Migrating an Existing Terraform Stack to Private Registry Modules
If you already have a Terraform stack with created resources, migrate using the script below. The terraform state mv line is commented out intentionally — run the script first to preview the moves, then uncomment to execute.
#!/usr/bin/env bash
set -euo pipefail
if [ $# -ne 1 ]; then
echo "Usage: $0 <wrapper_module_name>"
exit 1
fi
WRAPPER=$1
terraform state list | grep -v '^data\.' | while read -r resource; do
new_resource="module.${WRAPPER}.${resource}"
echo "Moving: $resource -> $new_resource"
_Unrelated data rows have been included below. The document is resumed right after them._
(** A sound snapshot: its names are the keys of the map, each once and in order;
    the default profile is there; every profile is loaded; the limits are
    everybody's; and the compiler has accepted it. *)
Record snapshot_ok (s : Snapshot C) : Prop := {
  sn_nodup : NoDup (Snapshot_names s);
  sn_sorted : Sorted String.leb (Snapshot_names s);
  sn_keys : ∀ n, n ∈ Snapshot_names s ↔ is_Some (byName s !! n);
  sn_default : is_Some (Snapshot_Profile (Some s) "");
  sn_loaded : ∀ n p, byName s !! n = Some p → profile_loaded n p;
  sn_limits : ∀ n p, byName s !! n = Some p → n ≠ "" → Profile_Limits p = Snapshot_limits s;
  sn_compiled : match compiler with
                | Some compile => ∃ c, compile (All (Some s)) = Ok c ∧ compiled s = Some c
                | None => compiled s = None
                end
}.

Lemma read_profiles_ok fs base dir m names limits c g fp :
  read_profiles fs base dir = Ok (m, names, limits, c) →
  snapshot_ok (MkSnapshot g fp m names limits c) ∧
  ∀ n p, m !! n = Some p →
    readProfile fs dir n = Ok (Some p) ∨ n = ProbeName ∧ readProfile fs base n = Ok (Some p).
Proof.
  intros (entries & He%wrapf_ok & Hr)%bind_ok. apply bind_ok in Hr as (snap & Hs & Hr).
  apply ReadDir_names in He.
  assert (gathered fs dir base snap) as Hg.
  { eapply read_entries_ok, Hs; [|done|].
    - split; cbn; [constructor| |done]. intros n. rewrite lookup_empty.
      split; [by intros ?%not_elem_of_nil|by intros []].
    - intros n _. apply not_elem_of_nil. }
  apply (add_probe_ok _ base) in Hg. revert Hg Hr.
  generalize (add_probe fs base dir snap). clear snap Hs. intros snap [Hn Hk Hread].
  cbn. destruct (is_some (snap.1 !! DefaultName)) eqn:Ed; cbn; [|done]. apply is_some_true in Ed.
  intros (l & Hl & Hr)%bind_ok. apply bind_ok in Hr as (c' & Hc & Hr). injection Hr as <- <- <- <-.
  split; [|exact Hread]. pose proof (sort_strings_perm snap.2) as Hp.
  split; unfold Snapshot_Profile, All; cbn.
  - by rewrite Hp.
  - apply sort_strings_sorted.
  - intros n. by rewrite Hp.
  - exact Ed.
  - intros n p Hm. destruct (Hread n p Hm) as [?|[_ ?]]; by eapply readProfile_ok.
  - intros n p Hm. eapply commonLimits_ok; [exact Hl| |done]. rewrite Hp. apply Hk. eauto.
  - destruct compiler as [compile|]; [|by injection Hc as <-].
    apply bind_ok in Hc as (c & Hc & E). injection E as <-. eauto.
Qed.

Lemma read_ok fs fs' s s' r :
  read fs fs' s = (s', r) →
  match r with
  | Err _ => s' = s
  | Ok snap => snapshot_ok snap ∧ Gen snap = wrap64 (gen s + 1) ∧
      fingerprint sha256 fs' (dir s) = Ok (Fingerprint snap) ∧
      s' = MkStore (dir s) (base s) (cur s) (Gen snap)
  end.
Proof.
  unfold Snapshot.read. destruct (read_profiles fs (base s) (dir s)) as [[[[m names] limits] c]|] eqn:E;
    cbn; [|by intros [= <- <-]].
  destruct (fingerprint sha256 fs' (dir s)) as [fp|] eqn:Ef; cbn; [|by intros [= <- <-]].
  intros [= <- <-]. split; [|done]. exact (proj1 (read_profiles_ok _ _ _ _ _ _ _ _ _ E)).
Qed.

(** *** What a snapshot is made of *)

Lemma readProfile_made fs dir name p :
  readProfile fs dir name = Ok (Some p) →
  ∃ raw q, ReadFile fs (dir ++ [name; profileFile])%list = Ok raw ∧
    ParseProfile yaml_decode name raw = Ok q ∧ p = with_documents (Documents p) q ∧
    (Mode p ≠ ModeOff → ∀ s text, Documents p !! s = Some text →
       ReadFile fs ((dir ++ [name]) ++ [SchemaFilePrefix +:+ s])%list = Ok text).
Proof.
  unfold Snapshot.readProfile.
  destruct (ReadFile fs (dir ++ [name; profileFile])%list) as [raw|e] eqn:Er; [|destruct e; by intros ?].
  intros (q & Hq & Hr)%bind_ok. apply seq_ok in Hr as [_ Hr].
  apply bind_ok in Hr as (p' & Ha & Hp). injection Hp as ->. exists raw, q. split; [done|]. split; [done|].
  unfold attachDocuments in Ha. destruct (String.eqb_spec (Mode q) ModeOff) as [Ho|Ho].
  { injection Ha as <-. split; [by destruct q|]. done. }
  apply bind_ok in Ha as (docs & Hd & Ha). injection Ha as <-. split; [done|].
  apply attach_sources_ok in Hd as [Hin Hout]. intros _ s text Hs. cbn in Hs.
  destruct (decide (s ∈ Sources q)) as [(t & _ & Ht & Hf)%Hin|Hn].
  - by rewrite Ht in Hs; injection Hs as <-.
  - by rewrite Hout, lookup_empty in Hs.
Qed.

Lemma read_entries_all fs dir entries : ∀ snap out,
  NoDup entries.*1 → read_entries fs dir entries snap = Ok out →
  (∀ n p, snap.1 !! n = Some p → n ∉ entries.*1 → out.1 !! n = Some p) ∧
  ∀ n, (n, true) ∈ entries → readProfile fs dir n = Ok None ∨
    ∃ p, readProfile fs dir n = Ok (Some p) ∧ out.1 !! n = Some p.
Proof.
  induction entries as [|[n isDir] entries IH]; intros snap out Hnd; cbn.
  { intros [= <-]. split; [done|]. by intros n ?%not_elem_of_nil. }
  cbn in Hnd. apply NoDup_cons in Hnd as [Hn Hnd].
  assert (∀ snap', read_entries fs dir entries snap' = Ok out →
    (∀ k p, snap.1 !! k = Some p → k ≠ n → snap'.1 !! k = Some p) →
    (∀ k p, snap.1 !! k = Some p → k ∉ n :: entries.*1 → out.1 !! k = Some p) ∧
    (∀ k, (k, true) ∈ entries → readProfile fs dir k = Ok None ∨
       ∃ p, readProfile fs dir k = Ok (Some p) ∧ out.1 !! k = Some p)) as Hrest.
  { intros snap' Hr Hk. destruct (IH _ _ Hnd Hr) as [H1 H2]. split; [|exact H2].
    intros k p Hp [Hne Hke]%not_elem_of_cons. apply H1; auto. }
  destruct isDir; cbn.
  - intros (o & Ho & Hk)%bind_ok. destruct o as [p|].
    + destruct (Hrest _ Hk) as [H1 H2].
      { intros k q Hq Hne. cbn. by rewrite lookup_insert_ne. }
      split; [exact H1|]. intros k [[= ->]|Hin]%elem_of_cons; [|by apply H2]. right. exists p.
      split; [done|]. destruct (IH _ _ Hnd Hk) as [H3 _]. apply H3; [|done]. cbn. apply lookup_insert_eq.
    + destruct (Hrest _ Hk) as [H1 H2]; [done|]. split; [exact H1|].
      intros k [[= ->]|Hin]%elem_of_cons; [by left|by apply H2].
  - intros Hk. destruct (Hrest _ Hk) as [H1 H2]; [done|]. split; [exact H1|].
    intros k [[= _]|Hin]%elem_of_cons. by apply H2.
Qed.

Lemma ReadDir_dirs fs dir entries n :
  ReadDir fs dir = Ok entries → is_dir fs (dir ++ [n])%list = true → (n, true) ∈ entries.
Proof.
  unfold ReadDir. destruct (fs !! dir) as [[]|]; try done. destruct readable; [|done].
  intros [= <-] Hd. apply list_elem_of_fmap. exists n. split; [by rewrite Hd|].
  apply children_spec. unfold is_dir in Hd. destruct (dir ++ [n])%list eqn:E; [by destruct dir|].
  rewrite <- E in Hd |- *. destruct (fs !! (dir ++ [n])%list); [by eexists|done].
Qed.

(** Its profiles are those of the directories of the tree that have a profile file;
    the probe profile may be that of the base directory, if the tree has none. *)
Lemma read_made fs fs' s s' snap :
  read fs fs' s = (s', Ok snap) →
  (∀ n p, byName snap !! n = Some p → readProfile fs (dir s) n = Ok (Some p) ∨
     n = ProbeName ∧ readProfile fs (base s) n = Ok (Some p)) ∧
  ∀ n, is_dir fs (dir s ++ [n])%list = true → readProfile fs (dir s) n = Ok None ∨
    ∃ p, readProfile fs (dir s) n = Ok (Some p) ∧ byName snap !! n = Some p.
Proof.
  unfold Snapshot.read. destruct (read_profiles fs (base s) (dir s)) as [[[[m names] limits] c]|] eqn:E;
    cbn; [|done].
  destruct (fingerprint sha256 fs' (dir s)) as [fp|]; cbn; [|done]. intros [= _ <-]. cbn.
  split; [exact (proj2 (read_profiles_ok _ _ _ _ _ _ _ 0 "" E))|]. intros n Hn.
  unfold Snapshot.read_profiles in E. apply bind_ok in E as (entries & He%wrapf_ok & E).
  apply bind_ok in E as (got & Hg & E).
  destruct (read_entries_all _ _ _ _ _ (ReadDir_names _ _ _ He) Hg) as [_ Hall].
  destruct (Hall n (ReadDir_dirs _ _ _ _ He Hn)) as [?|(p & Hp & Hlook)]; [by left|right].
  exists p. split; [done|]. assert (m = (add_probe fs (base s) (dir s) got).1) as ->.
  { revert E. generalize (add_probe fs (base s) (dir s) got). intros k. cbn.
    destruct (negb _); [done|]. intros (l & _ & E)%bind_ok. apply bind_ok in E as (x & _ & E).
    by injection E as <- _ _ _. }
  unfold Snapshot.add_probe. destruct (negb (is_some (got.1 !! ProbeName)) && _) eqn:Ea; [|done].
  destruct (Snapshot.readProfile _ _ (base s) ProbeName) as [[q|]|]; [|done|done]. cbn.
  rewrite lookup_insert_ne; [done|]. intros <-. by rewrite Hlook in Ea.
Qed.

Lemma reloaded_from fs fs' d s s' r :
  ReloadFrom yaml_decode sha256 compiler fs fs' d s = (s', r) →
  match r with
  | Err _ => s' = s
  | Ok _ => ∃ snap, read fs fs' (set_dir d s) = (MkStore d (base s) (cur s) (Gen snap), Ok snap) ∧
      snapshot_ok snap ∧ s' = MkStore d (base s) (Some snap) (wrap64 (gen s + 1))
  end.
Proof.
  unfold ReloadFrom. destruct (read fs fs' (set_dir d s)) as [s1 [snap|e]] eqn:E.
  - apply read_ok in E as H1. destruct H1 as (Hok & Hg & _ & ->). intros [= <- <-].
    exists snap. split_and!; [done|done|]. unfold set_cur. cbn. by rewrite Hg.
  - apply read_ok in E as ->. intros [= <- <-]. by destruct s.
Qed.

(** C37. A reload that fails leaves the store as it was, directory and snapshot;
    one that succeeds puts a sound snapshot of the new directory in force. *)
Theorem ReloadFrom_spec fs fs' d s s' r :
  ReloadFrom yaml_decode sha256 compiler fs fs' d s = (s', r) →
  match r with
  | Err _ => s' = s
  | Ok _ => ∃ snap, read fs fs' (set_dir d s) = (MkStore d (base s) (cur s) (Gen snap), Ok snap) ∧
      snapshot_ok snap ∧ s' = MkStore d (base s) (Some snap) (wrap64 (gen s + 1))
  end.
Proof. exact (reloaded_from fs fs' d s s' r). Qed.

(** [Reload] reads anew exactly when the fingerprint differs from the one in
    force; when anything fails, the snapshot in force stays. *)
Theorem Reload_spec fs0 fs fs' s s' r :
  Reload yaml_decode sha256 compiler fs0 fs fs' s = (s', r) →
  match r with
  | Err _ => s' = s
  | Ok false => s' = s ∧ ∃ snap, cur s = Some snap ∧
      fingerprint sha256 fs0 (dir s) = Ok (Fingerprint snap)
  | Ok true => ∃ snap, snapshot_ok snap ∧
      fingerprint sha256 fs' (dir s) = Ok (Fingerprint snap) ∧
      s' = MkStore (dir s) (base s) (Some snap) (wrap64 (gen s + 1))
  end.
Proof.
  unfold Reload. destruct (fingerprint sha256 fs0 (dir s)) as [fp|e] eqn:Ef; [|by intros [= <- <-]].
  destruct (match cur s with Some c => _ | None => _ end) eqn:Ec.
  { intros [= <- <-]. split; [done|]. destruct (cur s) as [c|]; [|done].
    apply seqb_eq in Ec as <-. eauto. }
  destruct (read fs fs' s) as [s1 [snap|e]] eqn:E; apply read_ok in E.
  - destruct E as (Hok & Hg & Hf & ->). intros [= <- <-]. exists snap. split_and!; [done|done|].
    unfold set_cur. cbn. by rewrite Hg.
  - subst. by intros [= <- <-].
Qed.

(** *** The watcher *)

(** What a reload reports when nothing has changed since one that reported [r]. *)
Definition settled (r : result bool) : result bool :=
  match r with Ok _ => Ok false | Err e => Err e end.

Lemma Reload_again fs s s' r :
  Reload yaml_decode sha256 compiler fs fs fs s = (s', r) →
  Reload yaml_decode sha256 compiler fs fs fs s' = (s', settled r).
Proof.
  intros E. pose proof (Reload_spec _ _ _ _ _ _ E) as Hs. destruct r as [[|]|e].
  - destruct Hs as (snap & _ & Hf & ->). unfold Reload. cbn. rewrite Hf. by rewrite seqb_refl.
  - destruct Hs as [-> _]. done.
  - subst. done.
Qed.

(** C14. While the files do not change, only the first tick of the watcher can do
    anything: it loads them if they are not in force, and from then on every tick
    reports no change; or it fails, and every tick fails in the same way and leaves
    the store as it was. Without an interval there is no tick. *)
Theorem Watch_settles every fs n s :
  Watch yaml_decode sha256 compiler every (replicate (S n) (fs, fs, fs)) s =
    if every <=? 0 then (s, [])
    else
      let '(s', r) := Reload yaml_decode sha256 compiler fs fs fs s in
      (s', r :: replicate n (settled r)).
Proof.
  unfold Watch. destruct (every <=? 0); [done|]. cbn [replicate watch_ticks].
  destruct (Reload _ _ _ fs fs fs s) as [s' r] eqn:E. apply Reload_again in E.
  assert (watch_ticks yaml_decode sha256 compiler (replicate n (fs, fs, fs)) s' =
    (s', replicate n (settled r))) as ->; [|done].
  assert (settled (settled r) = settled r) as Hset by by destruct r.
  induction n as [|n IH]; [done|]. cbn [replicate watch_ticks]. by rewrite E, IH.
Qed.

(** *** Reloads that overlap

    The watcher of the directory and the watcher of the desired state run [Reload]
    and [ReloadFrom] at once: any number of reads may be under way, of any
    directory the store has had, and end in any order. A read that has ended
    waits in [fetched] for its store. *)
Record world := World { store : Store C; fetched : list (Snapshot C) }.

Inductive store_step : world → world → Prop :=
| step_dir s l d : store_step (World s l) (World (set_dir d s) l)
| step_read s l d fs fs' s' snap :
    read fs fs' (set_dir d s) = (s', Ok snap) →
    store_step (World s l) (World (set_dir (dir s) s') (l ++ [snap]))
| step_store s l1 snap l2 :
    store_step (World s (l1 ++ snap :: l2)) (World (set_cur snap s) (l1 ++ l2)).

(** A store with a sound snapshot in force, and sound ones on their way. *)
Record sound_world (w : world) : Prop := {
  sw_cur : ∃ snap, cur (store w) = Some snap ∧ snapshot_ok snap;
  sw_fetched : Forall snapshot_ok (fetched w)
}.

Lemma loaded_sound fs fs' d s :
  LoadProfiles yaml_decode sha256 compiler fs fs' d = Ok s → sound_world (World s []).
Proof.
  unfold LoadProfiles. destruct (read fs fs' _) as [s1 r] eqn:E.
  intros (snap & -> & Hs)%bind_ok. injection Hs as <-. apply read_ok in E as (Hok & _ & _ & ->).
  split; cbn; [eauto|constructor].
Qed.

Lemma step_sound w w' : store_step w w' → sound_world w → sound_world w'.
Proof.
  intros [s l d|s l d f f' s' snap Hr|s l1 snap l2] [Hc Hf]; cbn in *.
  - by split.
  - apply read_ok in Hr as (? & _ & _ & ->). split; cbn; [done|].
    apply Forall_app. split; [done|by apply Forall_singleton].
  - apply Forall_app in Hf as [? [? ?]%Forall_cons]. split; cbn; [eauto|by apply Forall_app].
Qed.

Lemma steps_sound w w' : rtc store_step w w' → sound_world w → sound_world w'.
Proof. induction 1; eauto using step_sound. Qed.
(* ===== verification/Desired.v ===== *)
(** * internal/desired: the desired state

    A manifest with the profiles the inspector should run comes from the bus.
    [Apply] writes it next to the live tree, swaps the trees by renaming and reloads
    the store, and goes back when that fails; [watch_step] is the body of the loop
    of [Watch]. The disk is the file system with a list of the faults to come: an
    operation that writes may fail, and may then have done a part of its work. *)
From S2P Require Import Prelude GoString FileTree Profile Snapshot.

Definition ApplyOK := "ok".
Definition ApplyFailed := "apply_failed".
Definition treeDir := "profiles".
Definition DefaultProfile := "default".

Record file := DFile { file_Name : string; Text : string }.
Record profile := DProfile { Files : list file }.

(** [level] is set by [validate]. *)
Record Settings := MkSettings { LogLevel : string; level : Z }.

Record Manifest := MkManifest {
  MV : Z; Rev : Z; ConfigHash : string; Profiles : gmap string profile;
  Manifest_Settings : option Settings
}.

Section manifest.
Context (sha256 : string → string) (unmarshal : string → result Manifest).
(** [loglevel.Parse]. *)
Context (parse_level : string → result Z).

Definition settings_validate (s : option Settings) : result (option Settings) :=
  match s with
  | None => Ok None
  | Some s =>
      l ← wrapf "settings.log_level: %w" (parse_level (LogLevel s));
      Ok (Some (MkSettings (LogLevel s) l))
  end.

Definition writeSettings (s : option Settings) : string :=
  match s with
  | None => ""
  | Some s => "settings" +:+ nul +:+ "log_level" +:+ nul +:+ LogLevel s +:+ nul
  end.

Definition file_text (f : file) : string := file_Name f +:+ nul +:+ Text f +:+ nul.
Definition Manifest_Names (ps : gmap string profile) : list string :=
  sort_strings (map_to_list ps).*1.
Definition profile_text (ps : gmap string profile) (name : string) : string :=
  name +:+ nul +:+
  Join (file_text <$> match ps !! name with Some p => Files p | None => [] end) "".

(** What is hashed. *)
Definition hashed (ps : gmap string profile) (s : option Settings) : string :=
  Join (profile_text ps <$> Manifest_Names ps) "" +:+ writeSettings s.
Definition HashWith (ps : gmap string profile) (s : option Settings) : string :=
  "sha256:" +:+ EncodeToString (sha256 (hashed ps s)).

Definition separators : string := "/\".

Definition bad_file (f : file) : bool :=
  is_empty (file_Name f) || ContainsAny (file_Name f) separators || (file_Name f =s? ".") ||
  (file_Name f =s? "..").

Definition check_file (_ : nat) (f : file) : result unit :=
  fail_if (bad_file f) "manifest: profile %q has a bad file name %q".

Definition check_profile (_ : nat) (np : string * profile) : result unit :=
  let '(name, p) := np in
  fail_if (is_empty name || is_nil (Files p)) "manifest: profile %q is empty";;
  for_each check_file 0 (Files p);;
  fail_if ((name =s? ".") || (name =s? "..") || ContainsAny name separators)
    "manifest: bad profile name %q".
(** One step of the process. The channel [done] is closed where the loop returns,
    so a receive from it goes on when the loop is [Done]. [Add] kicks the loop after
    it has left the mutex; that the kick comes with the addition here is no loss,
    since the ticker may bring any flush a kick brings, and at any time. *)
Inductive step : process → process → Prop :=
| step_add s l b o cs ev out it :
    step (Process s l b o cs ev out) (Process (add_item it s) l b o cs (ev ++ [it]) out)
| step_stop s o cs ev out :
    step (Process s Select true o cs ev out) (Process s (Flushing true) true o cs ev out)
| step_woken s b o cs ev out :
    wake s = true →
    step (Process s Select b o cs ev out) (Process (take_token s) (Flushing false) b o cs ev out)
| step_tick s b o cs ev out :
    step (Process s Select b o cs ev out) (Process s (Flushing false) b o cs ev out)
| step_take s s' batch fin b o cs ev out :
    take_batch s = Some (batch, s') →
    step (Process s (Flushing fin) b o cs ev out)
         (Process s' (Publishing batch fin) b o cs ev out)
| step_publish s batch fin b o cs ev out :
    step (Process s (Publishing batch fin) b o cs ev out)
         (Process s (Flushing fin) b o cs ev (out ++ [batch]))
| step_empty s fin b o cs ev out :
    take_batch s = None →
    step (Process s (Flushing fin) b o cs ev out)
         (Process s (if fin then Done else Select) b o cs ev out)
| step_close s l b o cs ev out c :
    cs !! c = None →
    step (Process s l b o cs ev out) (Process s l b o (<[c := Entered]> cs) ev out)
| step_first s l b cs ev out c :
    cs !! c = Some Entered →
    step (Process s l b Unused cs ev out)
         (Process s l true Running (<[c := Awaiting]> cs) ev out)
| step_done s b o cs ev out c :
    cs !! c = Some Awaiting →
    step (Process s Done b o cs ev out) (Process s Done b Used (<[c := Returned]> cs) ev out)
| step_again s l b cs ev out c :
    cs !! c = Some Entered →
    step (Process s l b Used cs ev out) (Process s l b Used (<[c := Returned]> cs) ev out).

(** The batch the loop has in its hands. *)
Definition in_hand (l : loop_state) : list (list item) :=
  match l with Publishing batch _ => [batch] | _ => [] end.

(** What [AuditLog.sink_step] sees of the process. *)
Definition abstract (p : process) : Sink * history :=
  (sk p, History (everything p) (sent p ++ in_hand (loop p))).

(** Whether the loop has seen the end of [stop]. *)
Definition ending (l : loop_state) : bool :=
  match l with Flushing fin | Publishing _ fin => fin | Done => true | Select => false end.

(** ** The process is a run of the sink *)

Lemma abstract_step p p' : step p p' → rtc sink_step (abstract p) (abstract p').
Proof.
  intros H. destruct H; unfold abstract; cbn [sk loop everything sent in_hand];
    rewrite ?app_nil_r; try reflexivity.
  - apply rtc_once. by apply AuditLog.step_add.
  - apply rtc_once. by apply AuditLog.step_wake.
  - apply rtc_once. by apply AuditLog.step_take.
  - destruct fin; cbn; by rewrite app_nil_r.
Qed.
#terraform state mv "$resource" "$new_resource"
done
See Release Notes for recent Terraform module changes.
CloudFormation
Install CloudFormation Stack
Click "Take me to AWS CloudFormation" and fill out the Parameters section.
Do not change the name of the CloudFormation stack. Onehouse uses the defined name to monitor the onboarding process.
Click Create Stack. Once the stack is created, return to the Onehouse UI and click Next.
Step 2: Kubernetes Cluster Deployment
The Onehouse dataplane Kubernetes cluster creation starts automatically after the customer stack is deployed. Once finished, the wizard closes and you will see one entry in Connections > Cloud Accounts.
Do not close the page while provisioning is in progress. This step takes approximately 30–40 minutes. If it fails, contact your Onehouse team.